Task prompt = From the entries below, copy every line that holds the word "SystemIO".

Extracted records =
Definition take_ended (h : heap) (g : nat) : heap * list nat :=
  match ended h g with
  | [] => (h, [])
  | frames =>
      (set_ended (set_groups_with_ended h (filter (λ x, x ≠ g) (groups_with_ended h))) g [], frames)
  end.

Definition settled_state (h : heap) (op : nat) : State :=
  if bool_decide (decision h op = Error) then Failed
  else if bool_decide (decision h op = Cancel) || cancel_requested h op then Cancelled
  else Succeeded.

Definition settle_if_idle (h : heap) (op : nat) : heap * stack :=
  if negb (pending h op =? 0) then (h, [Handle None]) else
  match parent h op with
  | None => (h, [Handle None])
  | Some p =>
      let end_ := settled_state h op in
      let h1 := set_parent (set_state h op end_) op None in
      if negb (bool_decide (kind op = TaskGroup)) then (h1, [on_child_complete p op])
      else
        let caught := intercept h1 op in
        let '(h2, frames) := take_ended h1 op in
        (h2, [DestroyFrames frames; Settled p end_ caught])
  end.

(** [cancel_children]: counts the children, then loops. *)
Definition cancel_children (h : heap) (op : nat) : stack :=
  [CancelChildren op (length (kids h op))].

Definition pin (h : heap) (op : nat) : heap := set_pending h op (pending h op + 1).
Definition unpin (h : heap) (op : nat) : heap := set_pending h op (pending h op - 1).

Definition cancel_all (h : heap) (op : nat) : heap * stack :=
  let h1 := pin h op in (h1, cancel_children h1 op ++ [Unpin op]).

Definition decide_ (h : heap) (op : nat) (d : Decision) : heap * stack :=
  if decided h op then (if bool_decide (d = Error) then set_decision h op Error else h, [])
  else let h1 := set_decision h op d in (h1, cancel_children h1 op).

(** The hook of an aggregate's child: a when_op keeps the first error, a
    task_group every one. *)
Definition take_error (h : heap) (op : nat) (e : nat) : heap :=
  if bool_decide (kind op = TaskGroup) then set_errors h op (errors h op ++ [e])
  else match errors h op with [] => set_errors h op [e] | _ => h end.

(** [child_completed] up to where [decide] returns; [None] where an assertion
    fails, or a null hook would be called. *)
Definition child_completed (h : heap) (op c : nat) : option (heap * stack) :=
  if pending h op =? 0 then None else
  let h1 := unlink h op c in
  let rest hfs := Some (fst hfs, snd hfs ++ [Decided op c]) in
  match state h c with
  | Failed =>
      if threw h c then
        rest (decide_ (match exception h1 op with
                       | None => set_exception h1 op (Some c)
                       | Some _ => h1
                       end) op Error)
      else if hook h c then
        match error h c with
        | Some e => rest (decide_ (take_error h1 op e) op Error)
        | None => None
        end
      else None
  | Cancelled =>
      rest (if bool_decide (kind op = TaskGroup) then (h1, []) else decide_ h1 op Cancel)
  | Succeeded =>
      rest (if bool_decide (kind op = WhenAny) && negb (decided h1 op)
            then decide_ (set_winner h1 op (Some c)) op Resume else (h1, []))
  | Pending | Running => None
  end.

(** The rest of [child_completed]. *)
Definition child_counted (h : heap) (op c : nat) : heap * stack :=
  let h1 :=
    if bool_decide (kind op = TaskGroup) then
      let h' := match ended h op with
                | [] => set_groups_with_ended h (op :: groups_with_ended h)
                | _ => h
                end in
      set_ended h' op (c :: ended h' op)
    else h in
  settle_if_idle (set_pending h1 op (pending h1 op - 1)) op.

(** [async_node::cancel]. *)
Definition cancel (h : heap) (n : nat) (k : stack) : heap * stack :=
  if done (state h n) || cancel_requested h n then (h, k) else
  let h1 := set_cancel_requested h n true in
  match kind n with
  | Task => (h1, match child h1 n with Some c => CancelNode c :: k | None => k end)
  | Waiter => (h1, CancelWait n :: k)
  | WhenAll | WhenAny | TaskGroup => resume_and_drain h1 k (λ h, cancel_all h n)
  | SystemIO => (h1, Code :: k)
  end.

Definition anything_ended (h : heap) : bool :=
  negb (bool_decide (ended_roots h = [])) || negb (bool_decide (groups_with_ended h = [])).
(** The invariant reads some fields only, and lists of children as sets. *)
Lemma core_same h h' H F R A C :
  core h H F R A C →
  (∀ op, kids h' op ≡ₚ kids h op) →
  state h' = state h → parent h' = parent h → child h' = child h → hook h' = hook h →
  threw h' = threw h → error h' = error h → pending h' = pending h →
  claimed h' = claimed h → home h' = home h → abandoned h' = abandoned h → gone h' = gone h →
  tasks h' = tasks h → deferred h' = deferred h → core h' H F R A C.
Proof.
  intros Hc Hk E1 E2 E3 E4 E5 E6 E8 E9 E10 E11 E12 E13 E14.
  assert (Hs : ∀ o x, x ∈ kids h' o ↔ x ∈ kids h o) by (intros o x; by rewrite Hk).
  destruct h, h'; simpl in *; subst. constructor; simpl; try keep Hc.
  - intros ? ?. rewrite Hs. apply (c_parent Hc).
  - intros ? ?. rewrite Hs. apply (c_kids Hc).
  - intros op. rewrite Hk. apply (c_kids_nodup Hc).
  - intros ? ?. rewrite Hs. apply (c_arm Hc).
  - intros ? ?. rewrite Hs. apply (c_completing Hc).
  - intros ? ?. rewrite Hs. apply (c_home Hc).
  - intros op. rewrite Hk. apply (c_pending Hc).
Qed.

End Same.

(** Updates of fields the invariant does not read. *)
Ltac same Hc := apply (core_same _ _ _ _ _ _ _ Hc); try reflexivity.

Ltac prep Hc :=
  try pose proof (NoDup_cons_1_1 _ _ (c_nodup Hc));
  try pose proof (NoDup_cons_1_1 _ _ (c_free_nodup Hc));
  constructor; simpl; try keep Hc;
  try solve [apply (NoDup_cons_1_2 _ _ (c_nodup Hc)) | apply (NoDup_cons_1_2 _ _ (c_free_nodup Hc))].

Section Moves.
Context `{P : Program}.

(** ** What each operation does to the invariant *)

Lemma finish_root h t e H F R A :
  core h (t :: H) (t :: F) R A None →
  parent h t = None → done e = true → (e = Failed → threw h t = false → error h t ≠ None) →
  core (set_state h t e) H F R A None.
Proof.
  intros Hc Hp Hd He.
  assert (Ht0 : t ∈ t :: H) by left. assert (Ht1 : t ∈ t :: F) by left.
  prep Hc; crush Hc.
Qed.

Lemma finish_task h t p e H F R A :
  core h (t :: H) (t :: F) R A None →
  parent h t = Some p → kind p = Task → done e = true →
  (e = Failed → threw h t = false → error h t ≠ None) →
  core (set_parent (set_state h t e) t None) (p :: H) F R A None ∧ child h p = Some t.
Proof.
  intros Hc Hp Hk Hd He.
  assert (Ht0 : t ∈ t :: H) by left. assert (Ht1 : t ∈ t :: F) by left.
  split; [|crush Hc]. assert (Hpn : p ∉ H) by (intros Hx; crush Hc).
  prep Hc; [apply NoDup_cons_2; [done|apply (NoDup_cons_1_2 _ _ (c_nodup Hc))]|..]; crush Hc.
Qed.

Lemma finish_agg h t p e H F R A :
  core h (t :: H) (t :: F) R A None →
  parent h t = Some p → is_aggregate p = true → done e = true →
  (e = Failed → threw h t = false → error h t ≠ None) →
  core (set_parent (set_state h t e) t None) H F R A (Some (p, t)).
Proof.
  intros Hc Hp Hk Hd He.
  assert (Ht0 : t ∈ t :: H) by left. assert (Ht1 : t ∈ t :: F) by left.
  prep Hc; crush Hc.
Qed.

Lemma clear_child h t H F R A C :
  core h (t :: H) F R A C → t ∉ F → core (set_child h t None) (t :: H) (t :: F) R A C.
Proof.
  intros Hc Hf. assert (Ht0 : t ∈ t :: H) by left.
  prep Hc; crush Hc. apply NoDup_cons_2; [done|apply (c_free_nodup Hc)].
Qed.

Lemma await_leaf h n t H F R A :
  core h (t :: H) (t :: F) R A None → kind n = Waiter ∨ kind n = SystemIO → state h n = Pending →
  core (awaited_by h n t) H F R A None.
Proof.
  intros Hc Hk Hs. assert (Ht0 : t ∈ t :: H) by left. assert (Ht1 : t ∈ t :: F) by left.
  prep Hc; crush Hc.
Qed.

Solution to this problem =
  | SystemIO => (h1, Code :: k)
  core h (t :: H) (t :: F) R A None → kind n = Waiter ∨ kind n = SystemIO → state h n = Pending →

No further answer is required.